Bedienung: Bewertet wird die allgemeine Bedienung beim Drucken, Scannen und Kopieren und beim Papier­wechsel. Auch die Anzeigen am Gerät oder im Treiber werden beur­teilt.

Patronenwechsel und Wartung: Bewertet werden der Wechsel von Tinten­patronen beziehungs­weise Tonerkartuschen und anderen Verschleiß­teilen, die Zugäng­lich­keit des Gerät­einneren zum Reinigen und das Beseitigen von Papiers­taus.

Vielseitig­keit

Bewertet werden Zusatz­funk­tionen und Eigenschaften wie Einzel­farb­tanks, Kapazität der auto­matischen Papier­zuführung, auto­matischer Vorlagen­einzug, randloser Druck, Duplex­druck, Druck auf CD, von Tablet und Smartphone (Android, iOS und Wind­ows Phone), Digitalkamera und Speicherkarte, Display, Anschluss­möglich­keiten und Netz­werk­funk­tionen sowie der Funk­tions­umfang der mitgelieferten Software und Treiber.

Umwelt­eigenschaften

Strom­verbrauch: Beur­teilt wird der Energieverbrauch für das Nutzungs­profil „drei Stunden ange­schaltet, fünf Seiten gedruckt, eine A4-Farbseite gescannt und kopiert; sonst mittels Haupt­schalter ausgeschaltet“. Bei Geräten mit Fax wird von einem Nutzer­profil ausgegangen, bei dem die Geräte ständig empfangs­bereit betrieben werden.
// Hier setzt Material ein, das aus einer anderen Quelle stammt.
(** X15.  [new Pool(options)] always returns.  An option that is absent,
    [NaN] or 0 is replaced by its default ([min] 0, [max] 1024, the two
    check intervals 1000, [maintenanceTimeout] 50, and for
    [maintenanceInterval] the smaller of the two check intervals), so
    that [{max: 0}] makes a pool of at most 1024 resources.  The new pool
    has empty queues and no lent record, is not draining, has set one
    interval for the periodic maintenance, and has called the factory's
    [create] as many times as the smaller of [min] and [max], at most
    [maxCreating] times when that is a number above 0 (and not at all
    when the number is not positive). *)
Theorem X15_constructor :
  forall (env : Env) (invoke : nat -> Outcome -> World -> option World)
         (options : Options) (fuel : nat),
    (exists w,
        Pool_new env invoke options (S fuel) = Some w
        /\ cfg w
           = mkConfig (js_default (o_min options) 0)
               (js_default (o_max options) 1024)
               (o_maxCreating options) (o_maxRequests options)
               (o_acquireTimeout options) (o_idleTimeout options)
               (js_default (o_idleCheckInterval options) 1000)
               (o_expireTimeout options)
               (js_default (o_expireCheckInterval options) 1000)
               (js_default (o_maintenanceTimeout options) 50)
               (o_backoff options)
        /\ maintenanceInterval w
           = js_default (o_maintenanceInterval options)
               (Z.min (idleCheckInterval (cfg w)) (expireCheckInterval (cfg w)))
        /\ agingRequests w = [] /\ agelessRequests w = []
        /\ lentResources w = []
        /\ isDraining w = false /\ isMaintaining w = false
        /\ _maintenanceIntervalID w = Some 0%nat
        /\ In (call_setInterval 0 (maintenanceInterval w)) (log w)
        /\ createCalls w = Z.to_nat (initial_creations (cfg w)))
    /\ (forall d, js_default JUndefined d = d /\ js_default JNaN d = d
                  /\ js_default (JNum 0) d = d)
    /\ (forall z d, z <> 0 -> js_default (JNum z) d = z).
Proof.
  intros env invoke options fuel. split; [|split].
  - unfold Pool_new. cbv zeta.
    match goal with |- context [_maintain env invoke (S fuel) ?x] => set (w0 := x) end.
    unfold _maintain. change (isDraining w0 || isMaintaining w0) with false.
    cbv iota.
    set (w1 := set_isMaintaining true w0).
    pose proof (reap_frame_destroyExpiredResources env w1 eq_refl) as R1.
    set (w2 := _destroyExpiredResources env w1) in *.
    pose proof (reap_frame_destroyIdleResources env w2 (rf_free _ _ R1)) as R2.
    set (w3 := _destroyIdleResources env w2) in *.
    pose proof (reap_frame_trans _ _ _ R1 R2) as R.
    unfold _serveAgingRequests, timeNow. simpl serveAging.
    change (agingRequests (bump w3)) with (agingRequests w3).
    rewrite (rf_aging _ _ R). simpl.
    change (agelessRequests (bump w3)) with (agelessRequests w3).
    rewrite (rf_ageless _ _ R). simpl.
    set (w5 := bump w3).
    pose proof (frame_createResources env w5) as F.
    pose proof (create_frame_createLoop env (Z.to_nat (extraResources w5)) w5) as C.
    fold (_createResources env w5) in C.
    eexists. split; [reflexivity|]. cbn [cfg maintenanceInterval agingRequests
      agelessRequests lentResources isDraining isMaintaining
      _maintenanceIntervalID log set_isMaintaining].
    assert (Hcfg : cfg (_createResources env w5) = cfg w0).
    { rewrite (fr_cfg _ _ F). apply (rf_cfg _ _ R). }
    split; [rewrite Hcfg; reflexivity|].
    split; [rewrite Hcfg, (cf_maintenanceInterval _ _ C);
            change (maintenanceInterval w5) with (maintenanceInterval w3);
            rewrite (rf_maintenanceInterval _ _ R); reflexivity|].
    split; [rewrite (fr_aging _ _ F); apply (rf_aging _ _ R)|].
    split; [rewrite (fr_ageless _ _ F); apply (rf_ageless _ _ R)|].
    split; [rewrite (cf_lent _ _ C); apply (rf_lent _ _ R)|].
    split; [rewrite (fr_draining _ _ F); apply (rf_draining _ _ R)|].
    split; [reflexivity|].
    split; [rewrite (cf_interval _ _ C); apply (rf_interval _ _ R)|].
    split.
    + apply (cf_log _ _ C). rewrite (cf_maintenanceInterval _ _ C).
      change (log w5) with (log w3). change (maintenanceInterval w5)
        with (maintenanceInterval w3).
      rewrite (rf_log _ _ R), (rf_maintenanceInterval _ _ R). cbn. auto.
    + change (createCalls (set_isMaintaining false (_createResources env w5)))
        with (createCalls (_createResources env w5)).
      rewrite Hcfg.
      unfold _createResources. rewrite createCalls_createLoop.
      rewrite extraResources_topUp. unfold _countResources.
      change (freeResources w5) with (freeResources w3).
      change (lentResources w5) with (lentResources w3).
      change (creatingResourceCount w5) with (creatingResourceCount w3).
      change (destroyingResourceCount w5) with (destroyingResourceCount w3).
      change (agingRequests w5) with (agingRequests w3).
      change (agelessRequests w5) with (agelessRequests w3).
      change (cfg w5) with (cfg w3). change (createCalls w5) with (createCalls w3).
      unfold createCalls at 1.
      rewrite (rf_free _ _ R), (rf_lent _ _ R), (rf_creating _ _ R),
        (rf_destroying _ _ R), (rf_aging _ _ R), (rf_ageless _ _ R),
        (rf_cfg _ _ R), (rf_log _ _ R).
      exact (initial_topUp (cfg w0)).
  - intros d. repeat split; reflexivity.
  - intros z d Hz. unfold js_default, js_or. cbn.
    destruct (Z.eqb_spec z 0); [contradiction|reflexivity].
Qed.

(** ** The size of the queues *)

Lemma qkeeps_refl w : qkeeps w w.
Proof. split; auto. Qed.

Lemma qkeeps_trans w1 w2 w3 : qkeeps w1 w2 -> qkeeps w2 w3 -> qkeeps w1 w3.
Proof. intros [c1 q1] [c2 q2]. split; [congruence|auto]. Qed.

(** Code that takes requests out of the queues, or leaves them alone. *)
Lemma qkeeps_queues w w' :
  cfg w' = cfg w ->
  (length (agingRequests w') <= length (agingRequests w))%nat ->
  agelessRequests w' `sublist_of` agelessRequests w ->
  qkeeps w w'.
Proof.
  intros Hc Ha Hb. split; [exact Hc|]. intros [Hm Hn]. split.
  - rewrite Hc. destruct (maxRequests (cfg w)); auto.
    apply sublist_length in Hb. unfold waiting in *. lia.
  - rewrite Forall_forall in *. intros r Hr. apply Hn.
    eapply elem_of_sublist; eauto.
Qed.

Lemma qkeeps_frame w w' : frame w w' -> qkeeps w w'.
Proof.
  intros [c a b _ _ _ _]. apply qkeeps_queues; [exact c|rewrite a; lia|now rewrite b].
Qed.

Section QueueSize.

Variable env : Env.
Variable invoke : nat -> Outcome -> World -> option World.
Hypothesis invoke_qok : qhook_ok invoke.

Lemma qkeeps_serve request errCode resource w w' :
  _serveRequest invoke request errCode resource w = Some w' -> qkeeps w w'.
Proof.
  unfold _serveRequest. destruct errCode as [code|]; [|destruct resource as [r|]].
  - destruct (done request) as [k|].
    + intros H. apply invoke_qok in H. eapply qkeeps_trans; [|exact H].
      apply qkeeps_queues; cbn; auto.
    + intros [= <-]. apply qkeeps_queues; cbn; auto.
  - destruct (done request) as [k|].
    + intros H. apply invoke_qok in H. eapply qkeeps_trans; [|exact H].
      apply qkeeps_queues; cbn; auto.
    + intros [= <-]. apply qkeeps_queues; cbn; auto.
  - discriminate.
Qed.

Lemma qkeeps_serveAging fuel now w w' :
  serveAging env invoke fuel now w = Some w' -> qkeeps w w'.
Proof.
  revert w. induction fuel as [|n IH]; intros w; simpl; [discriminate|].
  destruct (agingRequests w) as [|request rest] eqn:Hq.
  - intros [= <-]. apply qkeeps_refl.
  - destruct (js_gt _ _).
    + destruct_serve w2 Hs. simpl. intros H.
      apply (qkeeps_trans w (set_agingRequests rest w)).
      { apply qkeeps_queues; cbn; auto. rewrite Hq. simpl. lia. }
      eapply qkeeps_trans; [eapply qkeeps_serve; exact Hs|]. now apply IH.
    + pose proof (frame_nextFreeResource env w) as Hf.
      destruct (_nextFreeResource env w) as [[r|] w1]; simpl in Hf.
      * destruct_serve w3 Hs. simpl. intros H.
        eapply qkeeps_trans; [apply qkeeps_frame; exact Hf|].
        match type of Hs with _serveRequest _ _ _ _ ?x = _ =>
          apply (qkeeps_trans w1 x) end.
        { apply qkeeps_queues; cbn; auto. destruct (agingRequests w1); simpl; lia. }
        eapply qkeeps_trans; [eapply qkeeps_serve; exact Hs|]. now apply IH.
      * intros [= <-]. apply qkeeps_frame, Hf.
Qed.

Lemma qkeeps_serveAgeless fuel w w' :
  _serveAgelessRequests env invoke fuel w = Some w' -> qkeeps w w'.
Proof.
  revert w. induction fuel as [|n IH]; intros w; simpl; [discriminate|].
  destruct (agelessRequests w) as [|request0 rest0] eqn:Hq.
  - intros [= <-]. apply qkeeps_refl.
  - pose proof (frame_nextFreeResource env w) as Hf.
    destruct (_nextFreeResource env w) as [[r|] w1]; simpl in Hf.
    + destruct (agelessRequests w1) as [|request rest] eqn:Hq1; [discriminate|].
      destruct_serve w3 Hs. simpl. intros H.
      eapply qkeeps_trans; [apply qkeeps_frame; exact Hf|].
      apply (qkeeps_trans w1 (set_agelessRequests rest w1)).
      { apply qkeeps_queues; cbn; auto. rewrite Hq1. now apply sublist_cons. }
      eapply qkeeps_trans; [eapply qkeeps_serve; exact Hs|]. now apply IH.
    + intros [= <-]. apply qkeeps_frame, Hf.
Qed.

Lemma length_insert_request (request : Request) i (l : list Request) :
  length (take i l ++ request :: drop i l) = S (length l).
Proof.
  rewrite length_app. simpl. rewrite length_take, length_drop. lia.
Qed.

Lemma qkeeps_insert request w :
  js_ge (JNum (Z.of_nat (length (agelessRequests w))
               + Z.of_nat (length (agingRequests w))))
    (maxRequests (cfg w)) = false ->
  qkeeps w (_insertRequestByAcquireTimeout request w).
Proof.
  intros Hfull. rewrite js_ge_full in Hfull.
  unfold _insertRequestByAcquireTimeout.
  destruct (js_isNaN (acquireTimeoutAt request)) eqn:Hn.
  - split; [reflexivity|]. intros [Hb Ha]. split.
    + cbn -[Z.max]. destruct (maxRequests (cfg w)) as [| |m]; auto.
      apply Z.leb_gt in Hfull. unfold waiting in *. cbn -[Z.max].
      rewrite length_app. simpl. lia.
    + cbn. apply Forall_app. split; [exact Ha|].
      constructor; [exact Hn|constructor].
  - split; [reflexivity|]. intros [Hb Ha]. split.
    + cbn -[Z.max]. destruct (maxRequests (cfg w)) as [| |m]; auto.
      apply Z.leb_gt in Hfull. unfold waiting in *. cbn -[Z.max].
      rewrite length_insert_request. lia.
    + exact Ha.
Qed.

Lemma qkeeps_acquire options done w w' :
  acquire env invoke options done w = Some w' -> qkeeps w w'.
Proof.
  unfold acquire, _createRequest, timeNow, _enqueueRequest.
  set (request := mkRequest _ _ _ _).
  set (w1 := emit _ (alloc (bump w))).
  assert (H1 : qkeeps w w1) by (apply qkeeps_queues; cbn; auto).
  destruct (isDraining w1).
  - intros H. eapply qkeeps_trans; [exact H1|eapply qkeeps_serve; exact H].
  - destruct (js_ge _ _) eqn:Hfull.
    + intros H. eapply qkeeps_trans; [exact H1|eapply qkeeps_serve; exact H].
    + intros [= <-]. eapply qkeeps_trans; [exact H1|].
      eapply qkeeps_trans; [|apply qkeeps_frame, frame_scheduleMaintainance].
      apply qkeeps_insert. exact Hfull.
Qed.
Bei allen Geräten werden gegebenenfalls über­höhte Verbräuche im Leer­lauf und im ausgeschaltet Zustand negativ bewertet.

Geräusch: Das Geräusch beim Drucken, Scannen, Kopieren und im Leer­lauf wird beur­teilt.

Konstruktion und Verarbeitung: Unter anderem werden die Stabilität und Materialen des gesamten Geräts, insbesondere von beweglichen Teilen wie Klappen und Fächern beur­teilt. Auch das Verschmut­zungs­risiko zum Beispiel durch Toner­staub wird bewertet.

So bewertete die Stiftung Warentest vor 2013

Vor Prüfung der im März 2013 veröffent­lichten Drucker hat die Stiftung Warentest den Druckertest in einige Details über­arbeitet. Im Produktfinder sind die Drucker darum nach verschiedenen Test­projekten sortiert. Die Noten von Druckern aus unterschiedlichen Test­projekten sind nicht direkt miteinander vergleich­bar.

Das war im Test­projekt 2011 bis 2012 anders als im aktuellen Projekt 2013:

Bewertungen: In etlichen Prüf­punkten sind die Bewertungen der tech­nischen Entwick­lung entsprechend strenger geworden. So wurden zum Beispiel die Druck-, Scan- und Kopier­geschwindig­keiten, der Strom­verbrauch und die Vielseitig­keit vor 2013 weniger streng bewertet.

Vielseitig­keit: Drucken von Tablet und Smartphone wurden nicht bewertet. Auch wurde noch nicht erfasst, ob die Scan-Funk­tion von Multi­funk­tions­druckern auch mit leeren Tinten­patronen funk­tioniert.